Aspetto importante per gli scambi internazionali: l’ESPR non riguarderà solo i prodotti europei. I prodotti provenienti da paesi terzi che entreranno nel mercato dell’Unione Europea dovranno essere conformi all’ESPR e agli atti delegati adottati dalla Commissione europea, siano essi importati come prodotti, come componenti o come prodotti intermedi. E gli importatori (europei) dovranno assicurarsi che i prodotti da essi immessi sul mercato siano conformi a tali prescrizioni e che la marcatura CE e la documentazione redatta dai fabbricanti siano a disposizione delle autorità competenti a fini di ispezione.
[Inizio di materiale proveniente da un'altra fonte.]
(* ===== verification/TrafficVerdict.v ===== *)
(** * Exactness of the traffic figures

    The failure rate is a [float64] quotient, compared with the constant 0.01 by the observer and
    scaled to basis points by the controller.  Both are shown to agree with exact arithmetic on
    the request counts, for all counts a run can reach. *)

From S2P Require Import Prelude GoFloat GoText Api Report Status Collector Observer.

Open Scope Z_scope.

(** A result with [failed] of [sent] requests failed. *)
Definition counts (r : LoadResult) (failed sent : Z) : Prop := lr_Failed r = failed ∧ lr_Sent r = sent.

Lemma FailureRate_grid r failed sent : counts r failed sent → 0 <= failed <= sent → 0 < sent <= 2 ^ 53 →
  FailureRate r = Fin (grid_round (failed * one) sent).
Proof.
  intros [Hf Hs] Hr Hp. unfold FailureRate. rewrite Hf, Hs. rewrite (proj2 (Z.eqb_neq _ _)) by lia.
  apply f64_div_int; lia.
Qed.

Lemma threshold_side failed sent : 0 <= failed <= sent → 0 < sent <= 2 ^ 51 →
  grid_round (1 * one) 100 < grid_round (failed * one) sent ↔ sent < 100 * failed.
Proof.
  intros Hf Hs. pose proof one_pos as H1.
  assert (Hbig : 2 ^ 105 < one) by (vm_compute; done). split; intros Hlt.
  - destruct (Z.lt_ge_cases sent (100 * failed)) as [|Hge]; [done|exfalso].
    assert (grid_round (failed * one) sent <= grid_round (1 * one) 100) by (apply grid_round_mono; nia). lia.
  - destruct (Z.lt_ge_cases (grid_round (1 * one) 100) (grid_round (failed * one) sent)) as [|Hge]; [done|exfalso].
    pose proof (grid_round_ratio_err failed sent ltac:(lia) ltac:(lia) ltac:(nia)) as E1.
    pose proof (grid_round_ratio_err 1 100 ltac:(lia) ltac:(lia) ltac:(lia)) as E2.
    set (F := grid_round (failed * one) sent) in *. set (T := grid_round (1 * one) 100) in *.
    assert (E1' : failed * one * (2 ^ 53 - 1) <= F * sent * 2 ^ 53) by lia.
    assert (E2' : T * 100 * 2 ^ 53 <= one * (2 ^ 53 + 1)) by lia. clear E1 E2.
    assert (F1 : F * sent * 2 ^ 53 * 100 <= one * (2 ^ 53 + 1) * sent) by nia.
    assert (F2 : 100 * failed * (2 ^ 53 - 1) <= (2 ^ 53 + 1) * sent) by nia.
    nia.
Qed.

(** C32: Traffic integrity fails exactly when more than one request in a hundred failed: the
    floating-point comparison decides the exact inequality, on either side of the threshold. *)
Theorem traffic_verdict_exact (r : LoadResult) (failed sent : Z) :
  counts r failed sent → 0 <= failed <= sent → sent <= 2 ^ 51 →
  trafficVerdict r = (if sent <? 100 * failed then VerdictFail else VerdictPass).
Proof.
  intros Hc Hf Hs. pose proof Hc as [Hrf Hrs]. unfold trafficVerdict, trafficFailThreshold.
  rewrite f64_ratio_fin by lia.
  destruct (Z.eq_dec sent 0) as [Hz|Hz].
  - unfold FailureRate. rewrite Hrs, Hz, Z.eqb_refl. rewrite f64_of_int_exact by lia. unfold f64_lt.
    assert (0 <= grid_round (1 * one) 100) by (apply grid_round_nonneg; pose proof one_pos; lia).
    rewrite (proj2 (Z.ltb_ge (grid_round _ _) _)), (proj2 (Z.ltb_ge 0 _)) by lia. done.
  - rewrite (FailureRate_grid r failed sent) by (done || lia). unfold f64_lt.
    pose proof (threshold_side failed sent ltac:(lia) ltac:(lia)) as Hside.
    destruct (Z.ltb_spec (grid_round (1 * one) 100) (grid_round (failed * one) sent)),
      (Z.ltb_spec sent (100 * failed)); [reflexivity|lia|lia|reflexivity].
Qed.

Definition sample_result (sent failed : Z) : LoadResult :=
  mkLoadResult 0 0 0 0 0 sent (sent - failed) failed ∅ ∅ 0 0 0 0 ∅ [] [].

Lemma traffic_verdict_exact_witness :
  trafficVerdict (sample_result 1000 10) = VerdictPass ∧ trafficVerdict (sample_result 1000 11) = VerdictFail.
Proof.
  split; [rewrite (traffic_verdict_exact _ 10 1000)|rewrite (traffic_verdict_exact _ 11 1000)]; done || lia.
Defined.

(** ** Basis points *)

Lemma f64_mul_int g k : 0 <= g → 0 <= k <= 2 ^ 53 → g * k <= 2 ^ 60 * one →
  f64_mul (Fin g) (f64_of_int k) = Fin (grid_round (g * k) 1).
Proof.
  intros Hg Hk Hgk. pose proof one_pos. rewrite f64_of_int_exact by lia. unfold f64_mul.
  replace (g * (k * one)) with (g * k * one) by lia. rewrite f64_round_small by nia. f_equal.
  rewrite <- (grid_round_scale (g * k) 1 one) by lia. by rewrite Z.mul_1_l.
Qed.

(** Rounding half away from zero of a nonnegative multiple of the grid unit. *)
Lemma math_round_trunc x : 0 <= x →
  f64_math_round (Fin x) = Fin ((2 * x + one) / (2 * one) * one) ∧
  f64_trunc (Fin ((2 * x + one) / (2 * one) * one)) = Some ((2 * x + one) / (2 * one)).
Proof.
  intros Hx. pose proof one_pos. split.
  - unfold f64_math_round. rewrite Z.abs_eq by lia. f_equal.
    destruct (Z.eq_dec x 0) as [->|]; [|rewrite Z.sgn_pos by lia; lia].
    rewrite Z.div_small by lia. simpl. lia.
  - unfold f64_trunc. f_equal. apply Z.quot_mul. lia.
Qed.

Section basis_points.
Context `{Platform}.

(** The scaled rate and the two roundings it went through. *)
Lemma scaled_rate failed sent : 0 < failed <= sent → sent <= 2 ^ 36 →
  let g := grid_round (failed * one) sent in
  let x := grid_round (g * 10000) 1 in
  0 < g <= one ∧ 0 <= x <= 10000 * one ∧
  2 ^ 53 * Z.abs (x * sent - 10000 * failed * one) <= 30000 * sent * one.
Proof.
  intros Hf Hs g x. pose proof one_pos as H1. assert (Hbig : 2 ^ 105 < one) by (vm_compute; done).
  assert (Hg1 : g <= one).
  { unfold g. replace one with (grid_round (1 * one * 1) 1) at 2 by (rewrite grid_round_int by lia; lia).
    apply grid_round_mono; nia. }
  pose proof (grid_round_ratio_err failed sent ltac:(lia) ltac:(lia) ltac:(nia)) as E1. fold g in E1.
  assert (Hg0 : 2 ^ 52 <= g) by nia.
  pose proof (grid_round_err (g * 10000) 1 ltac:(lia) ltac:(lia) ltac:(lia)) as E2. fold x in E2.
  assert (Hx1 : x <= 10000 * one).
  { unfold x. replace (10000 * one) with (grid_round (10000 * one * 1) 1) by (rewrite grid_round_int by lia; lia).
    apply grid_round_mono; lia. }
  assert (Hx0 : 0 <= x) by (apply grid_round_nonneg; lia).
  split_and!; try lia.
  assert (E3 : 2 ^ 53 * Z.abs ((x - 10000 * g) * sent) <= g * 10000 * sent).
  { rewrite Z.abs_mul, (Z.abs_eq sent) by lia. rewrite Z.mul_1_r in E2. 
    replace (x - 10000 * g) with (x - g * 10000) by lia. nia. }
  assert (E4 : 2 ^ 53 * Z.abs (10000 * (g * sent - failed * one)) <= 10000 * (failed * one)).
  { rewrite Z.abs_mul, (Z.abs_eq 10000) by lia. lia. }
  assert (E5 : g * sent * 10000 <= 10000 * sent * one) by nia.
  assert (E6 : failed * one <= sent * one) by nia.
  replace (x * sent - 10000 * failed * one) with ((x - 10000 * g) * sent + 10000 * (g * sent - failed * one)) by lia.
  pose proof (Z.abs_triangle ((x - 10000 * g) * sent) (10000 * (g * sent - failed * one))). lia.
Qed.

(** C33: The basis points on the status are the exact failure ratio rounded to the nearest, and lie
    between 0 and 10000. *)
Theorem basis_points_nearest (r : LoadResult) (failed sent : Z) :
  counts r failed sent → 0 <= failed <= sent → 0 < sent <= 2 ^ 36 →
  let bp := failureRateBasisPoints (FailureRate r) in
  0 <= bp <= 10000 ∧ 2 * Z.abs (bp * sent - 10000 * failed) <= sent.
Proof.
  intros Hc Hf Hs. pose proof one_pos as H1. rewrite (FailureRate_grid r failed sent) by (done || lia).
  unfold failureRateBasisPoints. rewrite (f64_of_int_exact 0) by lia. unfold f64_le.
  destruct (Z.eq_dec failed 0) as [->|Hnz].
  { change (0 * one) with (0 * one * sent). rewrite grid_round_int by lia. rewrite Z.leb_refl. lia. }
  destruct (scaled_rate failed sent ltac:(lia) ltac:(lia)) as (Hg & Hx & Herr).
  set (g := grid_round (failed * one) sent) in *. set (x := grid_round (g * 10000) 1) in *.
  rewrite (proj2 (Z.leb_gt _ _)) by lia.
  unfold FailureRateScale. rewrite f64_mul_int by lia. fold x.
  destruct (math_round_trunc x ltac:(lia)) as [Hr Ht]. cbv zeta. rewrite Hr, Ht.
  set (n := (2 * x + one) / (2 * one)) in *.
  assert (Hn1 : 2 * one * n <= 2 * x + one) by (apply Z.mul_div_le; lia).
  assert (Hn2 : 2 * x + one < 2 * one * (n + 1)).
  { pose proof (Z.mul_succ_div_gt (2 * x + one) (2 * one) ltac:(lia)). fold n in H0. lia. }
  assert (Hn : 0 <= n <= 10000) by nia.
  unfold MaxInt32. rewrite (f64_of_int_exact (2 ^ 31 - 1)) by lia. unfold f64_lt.
  rewrite (proj2 (Z.ltb_ge _ _)) by nia.
  rewrite (proj2 (Z.leb_le _ _)), (proj2 (Z.ltb_lt _ _)) by lia. cbn [andb]. split; [lia|].
  assert (Hd : Z.abs (2 * one * n - 2 * x) <= one) by lia.
  assert (Hd' : Z.abs ((2 * one * n - 2 * x) * sent) <= one * sent) by (rewrite Z.abs_mul, (Z.abs_eq sent) by lia; nia).
  assert (Htot : 2 ^ 53 * Z.abs (2 * one * (n * sent - 10000 * failed)) <= 2 ^ 53 * (one * sent) + 60000 * sent * one).
  { replace (2 * one * (n * sent - 10000 * failed))
      with ((2 * one * n - 2 * x) * sent + 2 * (x * sent - 10000 * failed * one)) by lia.
    pose proof (Z.abs_triangle ((2 * one * n - 2 * x) * sent) (2 * (x * sent - 10000 * failed * one))).
    rewrite (Z.abs_mul 2), (Z.abs_eq 2) in H0 by lia. lia. }
  rewrite !Z.abs_mul, (Z.abs_eq 2), (Z.abs_eq one) in Htot by lia.
  assert (2 ^ 53 * (2 * Z.abs (n * sent - 10000 * failed)) <= 2 ^ 53 * sent + 60000 * sent) by nia.
  lia.
Qed.
End basis_points.

Lemma basis_points_nearest_witness :
  let bp := @failureRateBasisPoints {| float_to_int32 := λ _, 0 |} (FailureRate (sample_result 8 1)) in
  0 <= bp <= 10000 ∧ 2 * Z.abs (bp * 8 - 10000 * 1) <= 8.
Proof.
  apply (@basis_points_nearest {| float_to_int32 := λ _, 0 |} (sample_result 8 1) 1 8); done || lia.
Defined.

(** Rounded to the nearest, a failure rate below half a basis point still reads as zero. *)
Lemma tiny_rate_reads_zero :
  @failureRateBasisPoints {| float_to_int32 := λ _, 0 |} (FailureRate (sample_result 100000 1)) = 0.
Proof. vm_compute. reflexivity. Qed.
A differenza di altri Regolamenti, l’ESPR non introduce un sistema sanzionatorio comune a livello UE. Saranno gli Stati membri a stabilire le sanzioni da applicare alle varie categorie (produttori, importatori, distributori, rivenditori, riparatori, riciclatori, professionisti della manutenzione) in caso di violazione dell’ESPR e ad adottare tutte le misure necessarie per assicurarne l’applicazione. Come sempre, le sanzioni dovranno essere efficaci, proporzionate e dissuasive, e dovranno essere comminate tenendo conto del grado di non conformità e del numero di unità di prodotti non conformi immessi sul mercato dell’Unione.
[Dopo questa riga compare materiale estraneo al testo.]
(* ===== verification/LoadgenJob.v ===== *)
(** * The validation Job (internal/controller/job.go) *)

From S2P Require Import Probe.
From S2P Require Import Prelude GoText Api K8s Effects Cluster Target LoadPhase LoadProfile.

Open Scope Z_scope.

(** The configuration of a ScaleValidationReconciler that its methods read.  [rc_Recorder] says
    whether an event recorder is set; [rc_targetReadyTimeout] is zero in production. *)
Record Reconciler := mkReconciler {
  rc_LoadgenImage : string;
  rc_ObserverImage : string;
  rc_ObserverServiceAccount : string;
  rc_ImagePullSecrets : list string;
  rc_Recorder : bool;
  rc_targetReadyTimeout : Duration
}.

(** encoding/json at a phase list. *)
Class PhasesJson := {
  MarshalPhases : list LPhase → res string;
  UnmarshalPhases : string → res (list LPhase)
}.

(** ASCII phases (the encoder replaces bytes that are not UTF-8) are decoded as they were, from a
    text that is not empty. *)
Class PhasesJsonLaws `{PhasesJson} : Prop := {
  phases_roundtrip : ∀ ps s, Forall plain_phase ps → MarshalPhases ps = Ok s → s ≠ "" ∧ UnmarshalPhases s = Ok ps
}.

Definition loadgenForLabel : string := "validation.scale-sentry.ek.co/loadgen-for".
Definition defaultLoadgenConnectionMode : string := "KeepAlive".
Definition loadgenContainerName : string := "loadgen".
Definition observerContainerName : string := "observer".
Definition runVolumeName : string := "scale-sentry-run".
Definition runVolumePath : string := "/run/scale-sentry".
Definition resultFilePath : string := runVolumePath +:+ "/result.json".
Definition tlsCAVolumeName : string := "scale-sentry-tls-ca".
Definition tlsCAMountPath : string := "/etc/scale-sentry/tls-ca".
Definition jobGracePeriodSeconds : Z := 45.

Definition loadgenJobName (cr : ScaleValidation) : string := sv_Name cr +:+ "-loadgen".

Definition caBundleRef (cr : ScaleValidation) : option ConfigMapKeyRef :=
  match tc_TLS (sp_Target (sv_Spec cr)) with
  | None => None
  | Some tls => match tls_CABundle tls with None => None | Some b => Some (ca_ConfigMapRef b) end
  end.

Definition restrictedPodSecurityContext : PodSecurityContext := mkPodSC true "RuntimeDefault".

Definition restrictedContainerSecurityContext : SecurityContext :=
  mkSC false true true ["ALL"] "RuntimeDefault".

Definition imagePullSecretRefs (names : list string) : list string := names.

Definition targetURL (scheme host : string) (port : Z) (path : string) : string :=
  let path := if decide (path = "") then "/" else path in
  let path := if HasPrefix path "/" then path else "/" +:+ path in
  scheme +:+ "://" +:+ host +:+ ":" +:+ itoa port +:+ path.

Section job.
Context `{K8sLib, PhasesJson}.

Definition loadgenArgs (cr : ScaleValidation) (url caBundlePath : string) : res (list string) :=
  let target := sp_Target (sv_Spec cr) in
  let load := sp_Load (sv_Spec cr) in
  let args := ["--url"; url; "--connection-mode"; defaultLoadgenConnectionMode;
               "--target-mode"; tc_Mode target; "--network-path"; tc_NetworkPath target;
               "--result-file"; resultFilePath] in
  let args := if 0 <? lc_Concurrency load
              then args ++ ["--concurrency"; itoa (lc_Concurrency load)] else args in
  let args := if decide (tc_Protocol target = "") then args
              else args ++ ["--protocol"; tc_Protocol target] in
  let args := match tc_GRPC target with
              | Some g => if decide (grpc_Service g = "") then args
                          else args ++ ["--grpc-service"; grpc_Service g]
              | None => args
              end in
  phases ← buildPhases cr;
  rate ← match phases with
         | Some phases => js ← phasesJSON MarshalPhases phases; mret ["--phases"; js]
         | None => mret ["--rps"; itoa (lc_BaseRPS load); "--duration"; duration_string (sp_SLA (sv_Spec cr))]
         end;
  let args := args ++ rate in
  let args := match tc_TLS target with
              | Some tls => if tls_InsecureSkipVerify tls then args ++ ["--tls-insecure-skip-verify"] else args
              | None => args
              end in
  mret (if decide (caBundlePath = "") then args else args ++ ["--tls-ca-bundle"; caBundlePath]).

Definition observerArgs (cr : ScaleValidation) : M (res (list string)) :=
  match targetGVK cr with
  | Err e => mret (Err e)
  | Ok gvk =>
      r ← call (RESTMapping gvk);
      match r with
      | Err e =>
          mret (Err (wrap_unresolvable ("no REST mapping for " +:+ gvk_Group gvk +:+ "/" +:+ gvk_Version gvk
            +:+ ", Kind=" +:+ gvk_Kind gvk) e))
      | Ok mapping =>
          mret (Ok ["--target-name"; ref_Name (sv_TargetRef cr);
                    "--namespace"; sv_Namespace cr;
                    "--target-kind"; gvk_Kind gvk;
                    "--target-group"; gvr_Group mapping;
                    "--target-version"; gvr_Version mapping;
                    "--target-resource"; gvr_Resource mapping;
                    "--sla"; duration_string (sp_SLA (sv_Spec cr));
                    "--result-file"; resultFilePath])
      end
  end.

Definition buildLoadgenJob (r : Reconciler) (cr : ScaleValidation) (url : string) : M (res Job) :=
  let labels : gmap string string := {[ loadgenForLabel := sv_Name cr ]} in
  let run := mkMount runVolumeName runVolumePath false in
  obs ← observerArgs cr;
  match obs with
  | Err e => mret (Err e)
  | Ok obsArgs =>
      let '(caBundlePath, volumes, loadgenMounts) :=
        match caBundleRef cr with
        | Some ca =>
            (tlsCAMountPath +:+ "/" +:+ cm_Key ca,
             [EmptyDir runVolumeName; ConfigMapVolume tlsCAVolumeName (cm_Name ca) [(cm_Key ca, cm_Key ca)]],
             [run; mkMount tlsCAVolumeName tlsCAMountPath true])
        | None => ("", [EmptyDir runVolumeName], [run])
        end in
      match loadgenArgs cr url caBundlePath with
      | Err e => mret (Err e)
      | Ok lgArgs =>
          mret (Ok (mkJob (new_meta (loadgenJobName cr) (sv_Namespace cr) labels)
            (mkJobSpec 0 labels "Never" (rc_ObserverServiceAccount r) jobGracePeriodSeconds
               restrictedPodSecurityContext (imagePullSecretRefs (rc_ImagePullSecrets r)) volumes
               [mkJobContainer observerContainerName (rc_ObserverImage r) obsArgs (Some "Always")
                  restrictedContainerSecurityContext [run]]
               [mkJobContainer loadgenContainerName (rc_LoadgenImage r) lgArgs None
                  restrictedContainerSecurityContext loadgenMounts])
            []))
      end
  end.

Definition discoverProbe (cr : ScaleValidation) : M (res Probe.Spec) :=
  let ref := sv_TargetRef cr in
  let who := ref_Kind ref +:+ " " +:+ ref_Name ref in
  o ← targetObject cr;
  match o with
  | Err e => mret (Err e)
  | Ok obj =>
      match NestedSlice obj ["spec"; "template"; "spec"; "containers"] with
      | Err e => mret (Err (wrapf ("read pod template of " +:+ who) e))
      | Ok None | Ok (Some []) =>
          mret (Err (errorf (who +:+ " has no pod template containers, AutoDiscoverProbe needs one")))
      | Ok (Some (first :: _)) =>
          match AsMap first with
          | None => mret (Err (errorf (who +:+ " has a malformed first container")))
          | Some fields =>
              match ContainerFromUnstructured fields with
              | Err e => mret (Err (wrapf ("decode first container of " +:+ who) e))
              | Ok container => mret (Probe.DiscoverFromContainer container)
              end
          end
      end
  end.

Definition resolveTargetURL (cr : ScaleValidation) : M (res string) :=
  let target := sp_Target (sv_Spec cr) in
  let host := if decide (tc_Host target = "")
              then ref_Name (sv_TargetRef cr) +:+ "." +:+ sv_Namespace cr +:+ ".svc.cluster.local"
              else tc_Host target in
  if decide (tc_Mode target = "CustomPath") then
    mret (Ok (targetURL "http" host (tc_Port target) (tc_CustomPath target)))
  else if decide (tc_Mode target = "AutoDiscoverProbe") then
    p ← discoverProbe cr;
    match p with
    | Err e => mret (Err (wrapf "auto-discover probe" e))
    | Ok spec =>
        let port := if Probe.ps_Port spec =? 0 then tc_Port target else Probe.ps_Port spec in
        let scheme := if EqualFold (Probe.ps_Scheme spec) "HTTPS" then "https" else "http" in
        mret (Ok (targetURL scheme host port (Probe.ps_Path spec)))
    end
  else mret (Ok (targetURL "http" host (tc_Port target) "/")).
End job.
In base alla proposta, la Commissione europea avrà il potere di stabilire, mediante appositi atti delegati: specifiche di progettazione ecocompatibile, prescrizioni relative alle procedure di valutazione della conformità e alla misurazione del consumo di energia o delle prestazioni rispetto ad altri parametri, obblighi per i fabbricanti, per i mandatari o per gli importatori affinché forniscano informazioni alla Commissione europea o alle autorità di vigilanza del mercato e prescrizioni relative all’uso di strumenti online per calcolare le prestazioni dei prodotti, alle disposizioni alternative in materia di dichiarazione di conformità o marchi e, infine, agli incentivi degli Stati membri e ai criteri in materia di appalti pubblici. In questi atti, la Commissione europea dovrà rafforzare gli aspetti della circolarità nella valutazione dei prodotti e nella definizione delle specifiche di progettazione ecocompatibile (come la durabilità, la riparabilità – compreso un sistema di punteggio della stessa – l’individuazione delle sostanze chimiche che ostacolano il riutilizzo e il riciclaggio).
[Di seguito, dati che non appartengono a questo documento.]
(* ===== verification/Commands.v ===== *)
(** * The container commands (cmd/loadgen/main.go, cmd/observer/main.go)

    Each command declares its flags, turns the parsed values into the configuration of its
    component and runs it.  A run is a program over the calls of the component and the command's
    own: what the generator measured, and writes to stdout and to the result file. *)

From S2P Require Import Observer.
From S2P Require Import Prelude GoText GoDuration Flags LoadPhase LoadConfig Collector Report Effects Clients LoadgenJob.

Open Scope Z_scope.

(** ** cmd/loadgen: flags *)

Record opts := mkOpts {
  o_url : string;
  o_method : string;
  o_headers : list string;
  o_rps : Z;
  o_duration : Duration;
  o_concurrency : Z;
  o_connectionMode : string;
  o_timeout : Duration;
  o_targetMode : string;
  o_networkPath : string;
  o_resultFile : string;
  o_tlsInsecure : bool;
  o_tlsCABundle : string;
  o_phasesJSON : string;
  o_protocol : string;
  o_grpcService : string
}.

Definition loadgen_flags : list flag := [
  mkFlag "url" (VString "");
  mkFlag "method" (VString "GET");
  mkFlag "header" (VStrings []);
  mkFlag "rps" (VInt 0);
  mkFlag "duration" (VDuration 0);
  mkFlag "concurrency" (VInt 0);
  mkFlag "connection-mode" (VString "");
  mkFlag "timeout" (VDuration (5 * Second));
  mkFlag "target-mode" (VString "");
  mkFlag "network-path" (VString "");
  mkFlag "result-file" (VString "");
  mkFlag "tls-insecure-skip-verify" (VBool false);
  mkFlag "tls-ca-bundle" (VString "");
  mkFlag "phases" (VString "");
  mkFlag "protocol" (VString "");
  mkFlag "grpc-service" (VString "")].

Definition loadgen_required : list string := ["url"; "connection-mode"].

(** The variables the flags are bound to. *)
Definition bind_opts (m : flags_map) : opts :=
  mkOpts (get_string m "url") (get_string m "method") (get_strings m "header") (get_int m "rps")
    (get_duration m "duration") (get_int m "concurrency") (get_string m "connection-mode")
    (get_duration m "timeout") (get_string m "target-mode") (get_string m "network-path")
    (get_string m "result-file") (get_bool m "tls-insecure-skip-verify") (get_string m "tls-ca-bundle")
    (get_string m "phases") (get_string m "protocol") (get_string m "grpc-service").

Definition loadgen_main `{Pflag} (args : list string) : res opts :=
  m ← ParseFlags loadgen_flags loadgen_required args; mret (bind_opts m).

(** ** cmd/loadgen: run *)

Section loadgen.
Context `{PhasesJson, NetHttp, CertPool, Histogram, ResultJson}.

(** The configuration [run] builds before it starts anything. *)
Definition gen_config (o : opts) : res GenConfig :=
  headers ← parseHeaders (o_headers o);
  let cfg := mkGenConfig (o_url o) (o_method o) headers (o_rps o) (o_duration o) (o_concurrency o)
    (o_connectionMode o) (o_timeout o) (o_targetMode o) (o_networkPath o) (o_tlsInsecure o) (o_tlsCABundle o)
    (o_protocol o) (o_grpcService o) in
  phases ← (if decide (o_phasesJSON o = "") then mret []
            else match UnmarshalPhases (o_phasesJSON o) with
                 | Err e => Err (wrapf "parse --phases" e)
                 | Ok ps => Ok ps
                 end);
  if decide (o_phasesJSON o = "" ∧ (o_rps o = 0 ∨ o_duration o = 0)) then
    Err (errorf "either --phases or both --rps and --duration are required")
  else mret (cfg phases).

(** What the generator's run produced. *)
Record generated := mkGenerated {
  gn_start : Time;
  gn_logs : list phase_log;
  gn_finish : Time;
  gn_stats : ClientStats
}.

Inductive rcall :=
| RClient (c : ccall)
| RGenerate (cfg : GenConfig)
| RPrintln (s : string)
| RWriteFile (path s : string).

Definition ranswer (c : rcall) : Type :=
  match c with
  | RClient c => canswer c
  | RGenerate _ => generated
  | RPrintln _ => res unit
  | RWriteFile _ _ => res unit
  end.

Fixpoint lift_client {A} (p : CM A) : prog ranswer A :=
  match p with
  | Ret a => Ret a
  | Call c k => Call (R := ranswer) (RClient c) (λ r, lift_client (k r))
  end.

Definition run_labels (cfg : GenConfig) : RunLabels :=
  mkLabels (gc_ConnectionMode cfg) (gc_Protocol cfg) (gc_TargetMode cfg) (gc_NetworkPath cfg) (gc_GRPCService cfg).

Definition run_result (cfg : GenConfig) (g : generated) : LoadResult :=
  Collector.Run (run_labels cfg) (gn_start g) (gn_finish g) (gn_logs g) (gn_stats g).

(** Printing the result and leaving it for the observer. *)
Definition write_result (o : opts) (result : LoadResult) : prog ranswer (res unit) :=
  match MarshalResult result with
  | Err e => mret (Err (wrapf "encode result" e))
  | Ok pretty =>
      p ← call (R := ranswer) (RPrintln pretty);
      match p with
      | Err e => mret (Err (wrapf "write result to stdout" e))
      | Ok _ =>
          if decide (o_resultFile o = "") then mret (Ok tt)
          else
            w ← call (R := ranswer) (RWriteFile (o_resultFile o) pretty);
            match w with
            | Err e => mret (Err (wrapf ("write result file " +:+ o_resultFile o) e))
            | Ok _ => mret (Ok tt)
            end
      end
  end.

(** [run]; [None] is a panic. *)
Definition loadgen_run (o : opts) : prog ranswer (option (res unit)) :=
  match gen_config o with
  | Err e => mret (Some (Err e))
  | Ok cfg =>
      g ← lift_client (New cfg);
      match g with
      | None => mret None
      | Some (Err e) => mret (Some (Err (wrapf "new generator" e)))
      | Some (Ok (cfg, _)) =>
          g ← call (R := ranswer) (RGenerate cfg);
          r ← write_result o (run_result cfg g);
          mret (Some r)
      end
  end.
End loadgen.

(** ** cmd/observer *)

Definition observer_flags : list flag := [
  mkFlag "target-name" (VString "");
  mkFlag "namespace" (VString "");
  mkFlag "target-kind" (VString "Deployment");
  mkFlag "target-group" (VString "apps");
  mkFlag "target-version" (VString "v1");
  mkFlag "target-resource" (VString "deployments");
  mkFlag "service-name" (VString "");
  mkFlag "sla" (VDuration 0);
  mkFlag "poll-interval" (VDuration 0);
  mkFlag "result-file" (VString "")].

Definition observer_required : list string := ["target-name"; "namespace"; "sla"].

Definition bind_config (m : flags_map) : Config :=
  mkObserverConfig (get_string m "target-name") (get_string m "namespace") (get_string m "target-kind")
    (get_string m "target-group") (get_string m "target-version") (get_string m "target-resource")
    (get_string m "service-name") (get_duration m "sla") (get_duration m "poll-interval") (get_string m "result-file").

Definition observer_main `{Pflag} (args : list string) : res Config :=
  m ← ParseFlags observer_flags observer_required args; mret (bind_config m).

Section observer.
Context `{K8s.K8sLib, Correlation.SortSlice, ResultJson, CAdvisor, ReportJson}.

Inductive vcall :=
| VInClusterConfig
| VNewForConfig
| VNewDynamic
| VObserve (c : ocall)
| VPrintln (s : string).

Definition vanswer (c : vcall) : Type :=
  match c with
  | VObserve c => oanswer c
  | _ => res unit
  end.

Fixpoint lift_observer {A} (p : prog oanswer A) : prog vanswer A :=
  match p with
  | Ret a => Ret a
  | Call c k => Call (R := vanswer) (VObserve c) (λ r, lift_observer (k r))
  end.

Definition NewSession (cfg : Config) : prog vanswer (res Config) :=
  c ← call (R := vanswer) VNewForConfig;
  match c with
  | Err e => mret (Err (wrapf "build clientset" e))
  | Ok _ =>
      d ← call (R := vanswer) VNewDynamic;
      match d with
      | Err e => mret (Err (wrapf "build dynamic client" e))
      | Ok _ => mret (Ok (session_config cfg))
      end
  end.

Definition observer_run (cfg : Config) (ticks : nat) : prog vanswer (res unit) :=
  r ← call (R := vanswer) VInClusterConfig;
  match r with
  | Err e => mret (Err (wrapf "in-cluster config" e))
  | Ok _ =>
      s ← NewSession cfg;
      match s with
      | Err e => mret (Err e)
      | Ok sess =>
          report ← lift_observer (Observer.Run sess ticks);
          match MarshalReportLine report with
          | Err e => mret (Err e)
          | Ok line =>
              p ← call (R := vanswer) (VPrintln line);
              match p with
              | Err e => mret (Err (wrapf "write report line" e))
              | Ok _ => mret (Ok tt)
              end
          end
      end
  end.
End observer.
È prevista la creazione di un forum sulla progettazione ecocompatibile, con una partecipazione equilibrata di rappresentanti degli Stati membri e delle parti interessate come l’industria (comprese le PMI), gli artigiani, i sindacati, i commercianti, i dettaglianti, gli importatori, i gruppi per la tutela ambientale e le organizzazioni dei consumatori. Il forum farà consulenza alla Commissione sul piano di lavoro e sulle specifiche di progettazione ecocompatibile, prima che la Commissione eserciti formalmente i suoi poteri delegati.

In linea con lo stile legislativo europeo, anche la proposta di ESPR dedica grandissima attenzione agli obblighi di informazione, che in questo caso saranno informazioni per lo più tecniche sulla sostenibilità ambientale.

Tra gli obblighi informativi, spicca il passaporto digitale del prodotto (Digital Product Passport, o “DPP”), pensato con lo scopo di consentire ai prodotti di essere contraddistinti e identificati e di offrire informazioni pertinenti sulla circolarità e la sostenibilità. L’accesso alle informazioni contenute nel passaporto digitale sarà differenziato in funzione del tipo di informazione e della tipologia di portatore di interessi che deve accedervi. Il passaporto digitale dovrebbe fornire – con riferimento al modello, al lotto o al singolo articolo – informazioni sull’origine del prodotto, sulla sua composizione, sulle possibilità di riparazione e di smontaggio e sulla manipolazione al termine del suo ciclo di vita. Esso è pensato per tracciare un quadro completo di quelle informazioni relative ai prodotti che sono più utili a fornitori, produttori, rivenditori, clienti, riparatori professionisti, impianti di trattamento dei rifiuti e autorità di vigilanza del mercato.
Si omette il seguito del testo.